Pork is smelling nice now, and stock has been mostly skimmed. All is right with the world. Also, this wine is excellent. Remember, for future reference, Languedoc Rough 2008 is soft, velvety, warm, slightly spicy, not particularly dynamic but soothing and thoroughly delicious.

What else has happened? I've been temporarily promoted, which is nice, and I've just finished The Elegance of the Hedgehog - a translation from the French that feels like a much more charming Chocolat with philosophical pretensions and the occasional thoroughly beautifully phrased sentence. It further fuelled my longstanding desire to move to France and spend my days shelling garden peas, admiring wine and wearing elegant hats. Only the knowledge of how impossible it is for French life to live up to my imaginings stops me. Well, that, my innate laziness (a force that should never be underestimated as it realistically makes most of my decisions), Fish's dislike of all French things, particularly their brand of philosophy (he tends to suddenly become very Austrian at such moments), lack of money or viable alternative career...and the Euro. Don't really have any strong feelings about the Euro, tbh, but I felt I needed an ending.

Wednesday 15 June 2011

I've just finished reading Lionel Shriver's 'So Much For That'. Getting older, and working in publishing has made me far less likely to fall in love with an author and track down their other books. I'm not sure exactly why, perhaps firstly because the older I am the more I'm aware that I've got plenty of time to do that so somehow end up doing something else, something easier, and maybe secondly simply because when you have to read an absolute minimum of four manuscripts a week, it doesn't leave you as much time or energy to develop other obsessions. However, Lionel Shriver has been an exception, ever since I picked up 'We Need To Talk About Kevin' and became fixated by her bald, beautiful prose and her almost unhealthy revelling in the darker, shameful side of people.

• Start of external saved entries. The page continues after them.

(* ===== verification/RuntimeSystem.v ===== *)
(** * The controllers together, over the Runtime resources

    The state machine, the registry cache controller, the watcher of the
    configuration and the kubeconfig controller run in one process, each with any
    number of reconciliations under way, on Runtime resources that users change
    meanwhile.  They read from caches that may be stale and write whole objects
    back.  This file models the server and the interleavings, and shows that no
    controller overwrites what another one or a user has written: the fields of a
    Runtime have one owner each, but for the annotation that forces a
    reconciliation, which the watcher sets and the state machine removes. *)

From Stdlib Require Import SpecFloat.
From S2P Require Import Prelude Kube Gardener RuntimeApi Objects Effects Config Extenders Provider.
From S2P Require Import RegistryCache StructuredAuth SkrDetails AuditLog VersionLog ConverterApi GVisor Workers.
From S2P Require Import Extensions Converter FsmState Bootstrapper FsmProvision FsmPatch FsmConfigure FsmDelete Fsm.
From S2P Require Import FsmCalls FsmSafety FsmSteps ConfigReload RegistryCacheController.
From S2P Require Import KubeconfigController Operator.
From S2P Require FsmExample.

Local Open Scope string_scope.

(** ** The server *)

Definition rtKey (v : Runtime) : NamespacedName := objName KRuntime v.
Definition rtVersion (v : Runtime) : string := ResourceVersion (rtMeta v).

(** Every version of every Runtime the server has stored, the latest first. *)
Definition log := list Runtime.
Abbreviation current := (current rtKey).

Definition fresh (l : log) (new : Runtime) : Prop :=
  rtVersion new <> "" /\ rtVersion new ∉ (rtVersion <$> l).

(** Optimistic concurrency: a write that names a version must name the current
    one.  The server keys the object and gives it a new version. *)
Definition accepted (l : log) (o cur new : Runtime) : Prop :=
  current l (rtKey o) = Some cur /\ (rtVersion o = "" \/ rtVersion o = rtVersion cur) /\
  rtKey new = rtKey cur /\ fresh l new.

(** What the server does not take from a client; it keeps the generation and the
    managed fields itself. *)
Definition serverKept (a b : ObjectMeta) : Prop :=
  Name b = Name a /\ Namespace b = Namespace a /\ GenerateName b = GenerateName a /\ UID b = UID a /\
  DeletionTimestamp b = DeletionTimestamp a.

(** What a client determines of the metadata. *)
Definition sameMeta (a b : ObjectMeta) : Prop :=
  Labels b = Labels a /\ Annotations b = Annotations a /\ Finalizers b = Finalizers a.

(** An update stores the metadata and the specification sent, and not the status.
    (A deleted Runtime whose last finalizer goes stays in the log as its last version,
    so that more interleavings are looked at than a server allows.) *)
Definition updated (l : log) (o new : Runtime) : Prop :=
  exists cur, accepted l o cur new /\ serverKept (rtMeta cur) (rtMeta new) /\ sameMeta (rtMeta o) (rtMeta new) /\
    rtSpec new = rtSpec o /\ rtStatus new = rtStatus cur.

(** A server-side apply merges what is sent: it changes nothing of what is sent as
    it is stored, and when every stored annotation is sent the annotations become
    the ones sent. *)
Definition applied (l : log) (o new : Runtime) : Prop :=
  exists cur, accepted l o cur new /\ serverKept (rtMeta cur) (rtMeta new) /\
    (Labels (rtMeta o) = Labels (rtMeta cur) -> Labels (rtMeta new) = Labels (rtMeta cur)) /\
    (Finalizers (rtMeta o) = Finalizers (rtMeta cur) -> Finalizers (rtMeta new) = Finalizers (rtMeta cur)) /\
    (dom (Annotations (rtMeta cur)) ⊆ dom (Annotations (rtMeta o)) -> Annotations (rtMeta new) = Annotations (rtMeta o)) /\
    (rtSpec o = rtSpec cur -> rtSpec new = rtSpec cur) /\ rtStatus new = rtStatus cur.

So Much For That is an exhausting book (if less spiritually annihilating than the lethal 'Double Fault'). Watching Shep (her unusually good hearted and morally straight forward hero) dealing with the slow death of his wife through cancer was hard enough, but much more difficult was her beginning every chapter charting the painful dribbling away of Shep's bank balance, his 'Afterlife' money until the fantastic, uplifting ending. In spite of their eventual escape to Pemba (pause to google it and see if it's as good as it sounded... ). Have ended it incredibly glad that I live in England. Let's be honest, our country is just better. Although having now accidentally watched ten minutes of 'The Only Way Is Essex' I am suddenly concerned that we don't have long left as a nation, and that maybe that's a good thing. Either way, I must remember that the NHS is a wonderful, wonderful thing.

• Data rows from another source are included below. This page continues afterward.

(** X16. A waste entry that carries no ecoPointsEarned, or carries 0, earns
    nothing: [createWasteEntry] stores the entry and leaves the users table
    exactly as it was. *)
Theorem createWasteEntry_without_points dflt now entry db :
  InsertWasteEntry.ecoPointsEarned entry = None
  ∨ InsertWasteEntry.ecoPointsEarned entry = Some 0 →
  users (createWasteEntry dflt now entry db).2 = users db
  ∧ length (wasteEntries (createWasteEntry dflt now entry db).2)
    = S (length (wasteEntries db)).
Proof.
  intros Hnone.
  assert (Hzero : or_zero (InsertWasteEntry.ecoPointsEarned entry) = 0)
    by (destruct Hnone as [-> | ->]; reflexivity).
  unfold createWasteEntry, bind, insert_serial, update_where, ret.
  cbn [fst snd]. rewrite Hzero. cbn [users with_users with_wasteEntries
                                      wasteEntries].
  split; [apply update_rows_identity, add_ecoPoints_zero|].
  rewrite length_app. cbn. lia.
Qed.

Lemma createWasteEntry_without_points_witness :
  users (createWasteEntry sample_defaults 3000
           {| InsertWasteEntry.userId := "alice";
              InsertWasteEntry.wasteType := "paper";
              InsertWasteEntry.quantity := "1";
              InsertWasteEntry.ecoPointsEarned := None |} sample_db).2
  = users sample_db.
Proof.
  apply (createWasteEntry_without_points sample_defaults 3000
           {| InsertWasteEntry.userId := "alice";
              InsertWasteEntry.wasteType := "paper";
              InsertWasteEntry.quantity := "1";
              InsertWasteEntry.ecoPointsEarned := None |} sample_db).
  left. reflexivity.
Defined.

Section AnalyticsAfterEntry.
Context {num : Type} (zero : num) (add : num → num → num)
        (truthy : num → bool) (parseFloat : string → num)
        (toText : num → string).

(** X17. The analytics follow a new entry. After [createWasteEntry] of an
    entry of a user, [getUserAnalytics] of that user counts one entry more,
    and wasteByType is as before at every other waste type. At the entry's
    waste type, when that is not the name of an inherited property, the
    parsed quantity is the new value if there was none or a falsy one, and
    is added to the number that was there otherwise. When the user has an
    integer balance, totalEcoPoints is higher by [ecoPointsEarned || 0]. *)
Theorem createWasteEntry_then_getUserAnalytics dflt now entry db :
  let userId := InsertWasteEntry.userId entry in
  let wasteType := InsertWasteEntry.wasteType entry in
  let quantity := parseFloat (InsertWasteEntry.quantity entry) in
  let db' := (createWasteEntry dflt now entry db).2 in
  ∃ before after,
    getUserAnalytics zero add truthy parseFloat toText userId db
    = (Returned before, db)
    ∧ getUserAnalytics zero add truthy parseFloat toText userId db'
      = (Returned after, db')
    ∧ totalWasteEntries after = S (totalWasteEntries before)
    ∧ (∀ other, other ≠ wasteType →
         wasteByType after !! other = wasteByType before !! other)
    ∧ (inherited_text wasteType = None →
       (wasteByType before !! wasteType = None →
        wasteByType after !! wasteType = Some (Number (add zero quantity)))
       ∧ (∀ n, wasteByType before !! wasteType = Some (Number n) →
               truthy n = true →
               wasteByType after !! wasteType = Some (Number (add n quantity)))
       ∧ (∀ n, wasteByType before !! wasteType = Some (Number n) →
               truthy n = false →
               wasteByType after !! wasteType
               = Some (Number (add zero quantity))))
    ∧ (∀ user p,
         user_row userId db = Some user →
         User.ecoPoints user = Some p →
         totalEcoPoints after
         = totalEcoPoints before
           + or_zero (InsertWasteEntry.ecoPointsEarned entry)).
Proof.
  cbn zeta.
  unfold getUserAnalytics, createWasteEntry, bind, select_from, insert_serial,
    update_where, ret.
  cbn [fst snd users wasteEntries with_users with_wasteEntries].
  eexists _, _. split; [reflexivity|]. split; [reflexivity|].
  cbn [totalWasteEntries wasteByType totalEcoPoints].
  rewrite List.filter_app. cbn [List.filter WasteEntry.userId].
  rewrite String.eqb_refl.
  split; [rewrite length_app; cbn; lia|].
  rewrite foldl_app. cbn [foldl].
  set (acc := foldl _ ∅ _).
  split; [|split].
  - intros other Hne. by rewrite tally_other.
  - intros Hown. unfold tally, assign, or_zero_operand.
    cbn [WasteEntry.wasteType WasteEntry.quantity].
    rewrite (not_inherited_not_proto _ Hown), lookup_insert_eq, Hown.
    split; [by intros ->|]. split; intros n -> Hn; by rewrite Hn.
  - intros user p Huser Hp. unfold user_row in Huser.
    rewrite filter_update_rows_same by reflexivity.
    destruct (List.filter _ (users db)) as [|first rest]; [discriminate|].
    injection Huser as ->.
    set (earned := or_zero (InsertWasteEntry.ecoPointsEarned entry)).
    cbn -[or_zero]. rewrite Hp. cbn -[or_zero].
    by rewrite !or_zero_default.
Qed.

In other news, I went last night to see The Emperor and Gallilean, which is an Ibsen play that's never been performed. In its original state, it is seven and a half hours long, which is the ostensible reason for this unusual neglect. However, having now seen it in its new incarnation of a mere four hours, I conclude that it's never been performed because it is (whisper it for fear of enraging the critics) not very good. It was a very strange, unwieldy thing. Great production, absolutely amazing set (if somewhat overdone at times and given to making leaden parallels with modern times), really good actors, however none of these things managed to distract the audience from realising that Ibsen had some managed to take seven and a half hours to say: 1) paganism and Christianity are both religions and so actually a bit similar if you think about it, and 2) Killing people is always wrong, even if you pretend it's because of God(s). Could maybe see that when it was written, these were more shocking ideas, but still struggle with him needing quite so long to hammer them in. Was a bit like being beaten over the head with a blunt, patronising, anti-religious relic. Not that that has happened to me, but I'm guessing.

Fish is back. As keeps happening recently, we are very sweet to each other from a distance and then end up annoyed with each other within moments of being in the same room. *sigh. Relationships are tricky.